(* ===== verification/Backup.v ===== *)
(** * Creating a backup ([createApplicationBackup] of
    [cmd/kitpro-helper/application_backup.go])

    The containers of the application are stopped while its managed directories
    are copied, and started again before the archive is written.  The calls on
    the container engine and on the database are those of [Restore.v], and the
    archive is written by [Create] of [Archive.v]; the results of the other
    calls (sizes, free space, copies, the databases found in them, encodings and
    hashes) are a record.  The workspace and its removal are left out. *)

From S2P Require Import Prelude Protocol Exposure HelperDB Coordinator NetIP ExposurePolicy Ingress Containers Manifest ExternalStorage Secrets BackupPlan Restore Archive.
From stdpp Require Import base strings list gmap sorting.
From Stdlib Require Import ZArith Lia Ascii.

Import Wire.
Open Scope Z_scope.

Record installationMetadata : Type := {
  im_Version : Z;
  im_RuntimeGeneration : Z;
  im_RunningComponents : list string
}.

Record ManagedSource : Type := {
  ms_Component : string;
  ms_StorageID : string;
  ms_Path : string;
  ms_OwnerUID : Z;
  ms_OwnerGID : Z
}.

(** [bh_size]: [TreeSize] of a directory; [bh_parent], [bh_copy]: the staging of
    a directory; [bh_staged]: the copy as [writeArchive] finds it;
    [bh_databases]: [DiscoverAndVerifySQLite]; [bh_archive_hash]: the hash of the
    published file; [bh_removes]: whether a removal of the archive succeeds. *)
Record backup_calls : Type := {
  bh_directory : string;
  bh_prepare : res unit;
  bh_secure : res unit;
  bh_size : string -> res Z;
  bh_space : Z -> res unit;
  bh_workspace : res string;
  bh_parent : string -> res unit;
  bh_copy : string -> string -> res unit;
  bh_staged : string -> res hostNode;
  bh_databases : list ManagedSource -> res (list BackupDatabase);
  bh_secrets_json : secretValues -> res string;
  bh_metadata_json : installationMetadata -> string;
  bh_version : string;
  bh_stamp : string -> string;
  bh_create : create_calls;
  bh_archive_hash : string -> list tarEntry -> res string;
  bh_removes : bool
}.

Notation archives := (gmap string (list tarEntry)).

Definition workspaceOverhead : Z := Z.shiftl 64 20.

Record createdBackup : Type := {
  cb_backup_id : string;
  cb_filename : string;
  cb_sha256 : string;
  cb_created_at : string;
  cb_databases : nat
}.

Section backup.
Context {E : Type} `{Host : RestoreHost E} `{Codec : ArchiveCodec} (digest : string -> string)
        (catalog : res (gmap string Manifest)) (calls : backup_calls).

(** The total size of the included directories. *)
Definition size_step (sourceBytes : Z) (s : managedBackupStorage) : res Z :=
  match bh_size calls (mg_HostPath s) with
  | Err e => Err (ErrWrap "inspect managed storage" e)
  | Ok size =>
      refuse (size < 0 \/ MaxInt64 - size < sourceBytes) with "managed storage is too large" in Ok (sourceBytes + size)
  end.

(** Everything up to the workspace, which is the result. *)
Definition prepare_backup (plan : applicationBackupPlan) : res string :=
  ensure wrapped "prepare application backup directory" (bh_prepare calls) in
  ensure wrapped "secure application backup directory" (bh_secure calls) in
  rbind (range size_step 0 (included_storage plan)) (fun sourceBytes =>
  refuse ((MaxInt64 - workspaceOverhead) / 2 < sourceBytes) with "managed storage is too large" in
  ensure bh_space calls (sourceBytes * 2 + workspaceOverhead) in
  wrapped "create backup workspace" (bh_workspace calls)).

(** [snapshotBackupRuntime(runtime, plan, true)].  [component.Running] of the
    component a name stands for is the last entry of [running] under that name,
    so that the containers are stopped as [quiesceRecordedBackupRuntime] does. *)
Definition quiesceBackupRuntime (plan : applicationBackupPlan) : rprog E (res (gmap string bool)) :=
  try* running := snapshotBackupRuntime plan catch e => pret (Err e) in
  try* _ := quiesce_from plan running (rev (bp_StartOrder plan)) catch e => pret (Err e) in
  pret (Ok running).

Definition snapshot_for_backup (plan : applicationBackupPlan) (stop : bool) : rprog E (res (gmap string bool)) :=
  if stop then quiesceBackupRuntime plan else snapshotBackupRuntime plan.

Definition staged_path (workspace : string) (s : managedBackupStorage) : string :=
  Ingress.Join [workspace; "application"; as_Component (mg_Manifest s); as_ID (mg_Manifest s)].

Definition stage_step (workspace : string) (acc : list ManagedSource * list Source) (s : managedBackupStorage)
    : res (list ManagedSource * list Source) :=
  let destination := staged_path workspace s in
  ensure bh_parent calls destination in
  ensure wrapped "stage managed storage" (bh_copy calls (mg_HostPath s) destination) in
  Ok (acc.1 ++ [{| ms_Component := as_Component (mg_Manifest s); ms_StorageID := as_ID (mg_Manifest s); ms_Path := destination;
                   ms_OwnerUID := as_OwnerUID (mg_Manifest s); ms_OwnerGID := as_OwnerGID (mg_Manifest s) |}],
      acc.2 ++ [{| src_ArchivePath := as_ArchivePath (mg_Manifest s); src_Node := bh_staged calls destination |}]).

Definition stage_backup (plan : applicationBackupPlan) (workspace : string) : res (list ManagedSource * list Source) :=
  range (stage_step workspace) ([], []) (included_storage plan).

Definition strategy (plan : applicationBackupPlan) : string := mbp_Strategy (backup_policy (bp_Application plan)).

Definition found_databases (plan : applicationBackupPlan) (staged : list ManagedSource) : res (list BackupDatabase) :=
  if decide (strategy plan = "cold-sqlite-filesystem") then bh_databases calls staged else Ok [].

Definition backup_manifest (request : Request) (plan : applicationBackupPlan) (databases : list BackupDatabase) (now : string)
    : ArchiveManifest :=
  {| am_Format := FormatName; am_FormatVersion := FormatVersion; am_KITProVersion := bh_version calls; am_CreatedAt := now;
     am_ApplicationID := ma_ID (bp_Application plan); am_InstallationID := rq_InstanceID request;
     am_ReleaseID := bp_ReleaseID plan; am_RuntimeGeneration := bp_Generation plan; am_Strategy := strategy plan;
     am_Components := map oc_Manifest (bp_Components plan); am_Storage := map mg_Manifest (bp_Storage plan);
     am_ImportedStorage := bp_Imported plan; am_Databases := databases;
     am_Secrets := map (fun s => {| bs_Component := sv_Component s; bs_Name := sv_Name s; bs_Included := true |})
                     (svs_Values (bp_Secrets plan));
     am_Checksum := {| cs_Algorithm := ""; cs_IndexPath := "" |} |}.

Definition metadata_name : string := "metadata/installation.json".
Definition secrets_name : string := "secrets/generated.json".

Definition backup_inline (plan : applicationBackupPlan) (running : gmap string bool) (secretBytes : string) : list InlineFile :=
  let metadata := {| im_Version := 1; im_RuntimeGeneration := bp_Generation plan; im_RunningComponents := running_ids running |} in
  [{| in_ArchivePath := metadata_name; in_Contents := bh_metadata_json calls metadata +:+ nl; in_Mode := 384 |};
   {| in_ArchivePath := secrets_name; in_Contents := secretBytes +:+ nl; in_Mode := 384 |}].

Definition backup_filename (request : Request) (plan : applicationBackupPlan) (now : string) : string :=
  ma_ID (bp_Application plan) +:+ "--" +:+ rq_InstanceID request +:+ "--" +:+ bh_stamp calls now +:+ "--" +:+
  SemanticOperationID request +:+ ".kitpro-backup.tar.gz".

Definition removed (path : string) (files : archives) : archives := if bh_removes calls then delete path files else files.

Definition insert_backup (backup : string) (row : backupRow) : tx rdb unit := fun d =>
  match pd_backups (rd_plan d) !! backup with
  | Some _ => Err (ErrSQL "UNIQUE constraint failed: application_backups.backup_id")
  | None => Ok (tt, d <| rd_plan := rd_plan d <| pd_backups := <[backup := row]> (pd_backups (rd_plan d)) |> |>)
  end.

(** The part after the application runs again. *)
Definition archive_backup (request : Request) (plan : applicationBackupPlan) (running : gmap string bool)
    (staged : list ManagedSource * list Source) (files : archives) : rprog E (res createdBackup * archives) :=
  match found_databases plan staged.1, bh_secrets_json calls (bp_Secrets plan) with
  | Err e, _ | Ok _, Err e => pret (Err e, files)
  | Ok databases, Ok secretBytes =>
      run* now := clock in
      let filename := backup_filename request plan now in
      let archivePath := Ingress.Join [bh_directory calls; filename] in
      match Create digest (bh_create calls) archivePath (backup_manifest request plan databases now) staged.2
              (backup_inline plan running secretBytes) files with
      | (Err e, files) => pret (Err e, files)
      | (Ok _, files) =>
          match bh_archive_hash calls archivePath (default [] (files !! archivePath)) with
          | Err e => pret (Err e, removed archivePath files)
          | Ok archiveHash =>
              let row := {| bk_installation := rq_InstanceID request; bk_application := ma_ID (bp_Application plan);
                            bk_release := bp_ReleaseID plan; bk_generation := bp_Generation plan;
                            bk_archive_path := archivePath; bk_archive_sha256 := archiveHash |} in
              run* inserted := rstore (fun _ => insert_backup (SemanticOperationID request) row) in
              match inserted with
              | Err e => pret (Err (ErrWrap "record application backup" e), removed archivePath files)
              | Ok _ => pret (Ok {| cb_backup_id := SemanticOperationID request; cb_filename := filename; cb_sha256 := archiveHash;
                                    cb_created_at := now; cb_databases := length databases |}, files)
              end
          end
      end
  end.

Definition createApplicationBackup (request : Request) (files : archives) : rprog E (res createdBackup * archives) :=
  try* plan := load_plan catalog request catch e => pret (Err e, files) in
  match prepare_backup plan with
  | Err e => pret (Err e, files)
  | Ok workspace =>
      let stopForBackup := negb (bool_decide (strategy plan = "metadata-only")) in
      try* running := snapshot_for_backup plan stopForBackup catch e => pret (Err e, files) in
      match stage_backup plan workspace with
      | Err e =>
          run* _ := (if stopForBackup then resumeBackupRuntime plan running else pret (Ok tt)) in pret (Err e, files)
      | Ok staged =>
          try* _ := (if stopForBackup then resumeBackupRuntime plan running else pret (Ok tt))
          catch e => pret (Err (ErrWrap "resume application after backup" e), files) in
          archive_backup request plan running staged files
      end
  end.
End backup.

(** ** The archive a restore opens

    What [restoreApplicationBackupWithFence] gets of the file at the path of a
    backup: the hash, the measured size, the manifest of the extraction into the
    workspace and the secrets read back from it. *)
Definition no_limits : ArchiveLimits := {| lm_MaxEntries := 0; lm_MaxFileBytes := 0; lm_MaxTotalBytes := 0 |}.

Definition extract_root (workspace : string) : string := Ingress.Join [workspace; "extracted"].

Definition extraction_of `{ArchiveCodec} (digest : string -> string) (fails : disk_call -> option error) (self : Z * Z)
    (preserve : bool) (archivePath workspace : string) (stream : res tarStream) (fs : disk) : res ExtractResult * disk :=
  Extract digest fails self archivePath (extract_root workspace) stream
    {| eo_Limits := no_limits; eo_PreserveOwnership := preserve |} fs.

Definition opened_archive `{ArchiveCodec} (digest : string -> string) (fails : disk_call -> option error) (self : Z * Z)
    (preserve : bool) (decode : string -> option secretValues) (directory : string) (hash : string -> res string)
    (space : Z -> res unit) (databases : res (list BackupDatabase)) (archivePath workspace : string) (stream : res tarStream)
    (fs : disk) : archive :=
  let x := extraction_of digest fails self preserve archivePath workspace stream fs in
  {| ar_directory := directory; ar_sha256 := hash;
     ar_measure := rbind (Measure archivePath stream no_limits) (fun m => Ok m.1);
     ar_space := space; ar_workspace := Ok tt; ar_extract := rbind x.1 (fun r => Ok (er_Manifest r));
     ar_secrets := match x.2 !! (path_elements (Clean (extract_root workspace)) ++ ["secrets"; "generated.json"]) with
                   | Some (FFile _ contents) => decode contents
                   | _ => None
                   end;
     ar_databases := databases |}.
--
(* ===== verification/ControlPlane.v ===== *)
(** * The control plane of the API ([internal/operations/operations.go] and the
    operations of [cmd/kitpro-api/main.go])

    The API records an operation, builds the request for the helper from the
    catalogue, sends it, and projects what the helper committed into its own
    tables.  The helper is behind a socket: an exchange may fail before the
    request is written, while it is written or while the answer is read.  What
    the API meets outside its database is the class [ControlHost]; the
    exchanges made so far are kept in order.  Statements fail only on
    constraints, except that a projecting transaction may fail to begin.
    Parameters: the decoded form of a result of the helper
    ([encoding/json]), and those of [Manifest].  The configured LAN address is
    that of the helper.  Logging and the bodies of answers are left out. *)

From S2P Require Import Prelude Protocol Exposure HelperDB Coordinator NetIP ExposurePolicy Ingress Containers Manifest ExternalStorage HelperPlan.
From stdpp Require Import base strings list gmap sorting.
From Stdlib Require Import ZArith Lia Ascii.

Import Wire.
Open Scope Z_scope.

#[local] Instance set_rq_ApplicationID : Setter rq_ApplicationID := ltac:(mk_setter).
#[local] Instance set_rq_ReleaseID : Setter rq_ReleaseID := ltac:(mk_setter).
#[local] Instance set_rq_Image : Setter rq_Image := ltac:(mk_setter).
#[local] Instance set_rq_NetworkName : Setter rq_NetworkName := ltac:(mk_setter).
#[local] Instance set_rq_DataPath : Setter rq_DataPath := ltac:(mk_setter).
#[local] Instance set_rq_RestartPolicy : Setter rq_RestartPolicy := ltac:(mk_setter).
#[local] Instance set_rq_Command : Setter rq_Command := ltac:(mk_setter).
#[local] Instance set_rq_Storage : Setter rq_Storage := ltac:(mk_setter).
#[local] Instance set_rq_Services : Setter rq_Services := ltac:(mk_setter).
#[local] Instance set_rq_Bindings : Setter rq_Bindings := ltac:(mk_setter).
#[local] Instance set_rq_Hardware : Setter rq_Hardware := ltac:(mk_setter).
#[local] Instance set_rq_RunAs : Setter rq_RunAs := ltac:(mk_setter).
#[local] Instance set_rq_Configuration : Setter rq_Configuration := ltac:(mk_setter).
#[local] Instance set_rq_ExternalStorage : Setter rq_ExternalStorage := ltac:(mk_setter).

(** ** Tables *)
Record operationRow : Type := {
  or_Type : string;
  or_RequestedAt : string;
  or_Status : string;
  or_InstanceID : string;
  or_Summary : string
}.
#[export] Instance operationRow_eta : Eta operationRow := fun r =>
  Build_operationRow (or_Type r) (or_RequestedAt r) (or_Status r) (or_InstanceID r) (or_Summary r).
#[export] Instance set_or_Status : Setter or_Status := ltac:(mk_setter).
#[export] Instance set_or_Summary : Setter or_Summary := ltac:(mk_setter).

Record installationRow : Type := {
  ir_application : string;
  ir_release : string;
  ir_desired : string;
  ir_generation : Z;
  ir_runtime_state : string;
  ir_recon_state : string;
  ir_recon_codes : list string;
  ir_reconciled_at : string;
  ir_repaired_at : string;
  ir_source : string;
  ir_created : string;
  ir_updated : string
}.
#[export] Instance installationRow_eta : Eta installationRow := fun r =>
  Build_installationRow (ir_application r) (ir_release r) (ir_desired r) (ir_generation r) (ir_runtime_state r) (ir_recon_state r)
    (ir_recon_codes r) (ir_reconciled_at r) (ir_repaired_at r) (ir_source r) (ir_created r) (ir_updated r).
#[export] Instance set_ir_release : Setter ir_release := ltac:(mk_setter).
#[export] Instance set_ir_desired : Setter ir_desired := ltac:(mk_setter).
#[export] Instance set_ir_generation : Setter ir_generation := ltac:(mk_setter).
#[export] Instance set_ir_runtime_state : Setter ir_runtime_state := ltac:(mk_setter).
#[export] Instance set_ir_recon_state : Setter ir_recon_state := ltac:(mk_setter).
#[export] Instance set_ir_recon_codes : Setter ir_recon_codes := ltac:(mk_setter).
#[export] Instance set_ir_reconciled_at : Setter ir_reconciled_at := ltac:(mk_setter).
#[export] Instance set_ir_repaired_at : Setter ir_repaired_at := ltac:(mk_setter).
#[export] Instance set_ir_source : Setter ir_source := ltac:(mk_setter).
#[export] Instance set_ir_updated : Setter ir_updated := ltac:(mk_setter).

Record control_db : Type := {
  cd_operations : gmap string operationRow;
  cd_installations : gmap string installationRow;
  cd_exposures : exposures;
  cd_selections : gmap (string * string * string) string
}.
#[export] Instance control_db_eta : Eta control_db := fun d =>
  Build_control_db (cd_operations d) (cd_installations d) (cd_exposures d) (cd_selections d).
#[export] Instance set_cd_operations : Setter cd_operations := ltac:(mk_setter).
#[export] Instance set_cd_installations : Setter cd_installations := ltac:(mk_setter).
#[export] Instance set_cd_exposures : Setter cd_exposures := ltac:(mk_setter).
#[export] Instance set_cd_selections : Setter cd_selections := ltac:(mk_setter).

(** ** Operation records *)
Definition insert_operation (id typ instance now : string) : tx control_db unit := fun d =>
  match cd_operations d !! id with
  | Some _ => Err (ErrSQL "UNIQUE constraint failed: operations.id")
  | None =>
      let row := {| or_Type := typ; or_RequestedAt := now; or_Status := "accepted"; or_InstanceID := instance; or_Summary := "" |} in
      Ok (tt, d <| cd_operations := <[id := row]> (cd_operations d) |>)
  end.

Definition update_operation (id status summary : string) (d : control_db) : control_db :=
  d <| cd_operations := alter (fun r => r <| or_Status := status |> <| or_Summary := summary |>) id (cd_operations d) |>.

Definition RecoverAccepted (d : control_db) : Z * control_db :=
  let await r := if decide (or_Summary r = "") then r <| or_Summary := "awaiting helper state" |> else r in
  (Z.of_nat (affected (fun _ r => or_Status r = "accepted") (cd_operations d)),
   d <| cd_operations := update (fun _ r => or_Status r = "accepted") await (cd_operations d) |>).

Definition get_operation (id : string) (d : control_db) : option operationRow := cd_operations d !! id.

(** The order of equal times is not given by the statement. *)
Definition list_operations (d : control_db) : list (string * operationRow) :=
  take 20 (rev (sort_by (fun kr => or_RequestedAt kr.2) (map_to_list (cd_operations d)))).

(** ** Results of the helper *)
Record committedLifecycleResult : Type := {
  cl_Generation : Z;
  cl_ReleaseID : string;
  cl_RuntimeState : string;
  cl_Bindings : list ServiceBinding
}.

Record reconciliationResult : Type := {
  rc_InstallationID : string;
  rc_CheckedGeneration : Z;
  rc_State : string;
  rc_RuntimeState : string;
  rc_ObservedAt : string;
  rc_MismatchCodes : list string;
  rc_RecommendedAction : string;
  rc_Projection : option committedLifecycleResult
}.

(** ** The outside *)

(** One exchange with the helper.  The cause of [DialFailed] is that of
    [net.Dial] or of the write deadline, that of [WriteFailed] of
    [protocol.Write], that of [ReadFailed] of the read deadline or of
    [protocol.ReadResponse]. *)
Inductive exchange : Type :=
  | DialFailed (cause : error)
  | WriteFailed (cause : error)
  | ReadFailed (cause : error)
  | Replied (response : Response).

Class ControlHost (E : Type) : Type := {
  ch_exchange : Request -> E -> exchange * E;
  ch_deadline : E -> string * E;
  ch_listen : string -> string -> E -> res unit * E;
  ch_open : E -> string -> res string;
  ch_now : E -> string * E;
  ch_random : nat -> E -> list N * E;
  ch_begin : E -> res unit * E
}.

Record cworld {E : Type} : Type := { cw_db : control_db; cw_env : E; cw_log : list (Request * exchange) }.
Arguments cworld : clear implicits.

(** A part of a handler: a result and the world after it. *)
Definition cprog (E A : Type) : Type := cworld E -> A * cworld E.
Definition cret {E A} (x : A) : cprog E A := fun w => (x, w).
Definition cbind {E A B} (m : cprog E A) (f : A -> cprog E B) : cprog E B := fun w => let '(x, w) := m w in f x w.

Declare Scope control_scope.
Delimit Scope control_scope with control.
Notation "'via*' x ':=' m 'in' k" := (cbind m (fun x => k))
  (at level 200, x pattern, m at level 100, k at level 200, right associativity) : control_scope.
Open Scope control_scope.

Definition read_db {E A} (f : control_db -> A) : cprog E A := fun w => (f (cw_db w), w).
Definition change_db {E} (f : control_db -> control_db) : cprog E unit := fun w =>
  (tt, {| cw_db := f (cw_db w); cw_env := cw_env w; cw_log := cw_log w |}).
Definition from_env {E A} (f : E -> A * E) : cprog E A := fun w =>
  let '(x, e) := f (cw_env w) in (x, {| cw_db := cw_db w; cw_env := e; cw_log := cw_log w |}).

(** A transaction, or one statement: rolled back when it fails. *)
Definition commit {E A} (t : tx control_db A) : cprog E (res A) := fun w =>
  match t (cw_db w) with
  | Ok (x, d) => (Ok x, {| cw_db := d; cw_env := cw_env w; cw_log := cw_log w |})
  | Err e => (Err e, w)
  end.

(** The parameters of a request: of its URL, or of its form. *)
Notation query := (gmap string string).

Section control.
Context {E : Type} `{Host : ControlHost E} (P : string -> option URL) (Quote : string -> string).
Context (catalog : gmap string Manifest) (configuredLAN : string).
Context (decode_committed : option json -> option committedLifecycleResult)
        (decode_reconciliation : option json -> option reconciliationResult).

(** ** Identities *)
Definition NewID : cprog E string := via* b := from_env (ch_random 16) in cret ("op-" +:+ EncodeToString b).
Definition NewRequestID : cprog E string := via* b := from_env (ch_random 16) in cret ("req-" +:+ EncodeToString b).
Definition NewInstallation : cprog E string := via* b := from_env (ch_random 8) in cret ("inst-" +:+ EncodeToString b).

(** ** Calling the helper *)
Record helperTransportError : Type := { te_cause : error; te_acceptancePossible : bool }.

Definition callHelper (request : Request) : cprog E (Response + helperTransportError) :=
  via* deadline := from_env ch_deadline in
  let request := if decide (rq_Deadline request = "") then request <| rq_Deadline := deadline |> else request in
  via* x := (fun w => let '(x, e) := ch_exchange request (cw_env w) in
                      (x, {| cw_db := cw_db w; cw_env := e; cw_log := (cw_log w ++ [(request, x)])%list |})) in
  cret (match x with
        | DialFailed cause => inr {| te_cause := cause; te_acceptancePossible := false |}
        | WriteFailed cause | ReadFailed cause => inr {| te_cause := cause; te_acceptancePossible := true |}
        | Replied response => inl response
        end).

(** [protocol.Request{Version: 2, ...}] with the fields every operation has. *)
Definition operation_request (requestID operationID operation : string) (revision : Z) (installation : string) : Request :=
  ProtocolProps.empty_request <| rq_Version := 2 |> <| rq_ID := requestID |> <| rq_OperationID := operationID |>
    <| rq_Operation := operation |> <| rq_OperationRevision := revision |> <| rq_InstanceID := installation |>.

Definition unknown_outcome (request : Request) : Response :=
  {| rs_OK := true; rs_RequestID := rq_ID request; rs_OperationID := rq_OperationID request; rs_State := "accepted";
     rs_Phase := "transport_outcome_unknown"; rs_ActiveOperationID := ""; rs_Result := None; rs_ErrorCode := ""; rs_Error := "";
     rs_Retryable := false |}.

▶ _Problem description_
Above are the entries. Quote exactly the lines from the one bearing "match found_databases plan" through the one bearing "let filename := backup_filename".

▶ _Output of the task_
  match found_databases plan staged.1, bh_secrets_json calls (bp_Secrets plan) with
  | Err e, _ | Ok _, Err e => pret (Err e, files)
  | Ok databases, Ok secretBytes =>
      run* now := clock in
      let filename := backup_filename request plan now in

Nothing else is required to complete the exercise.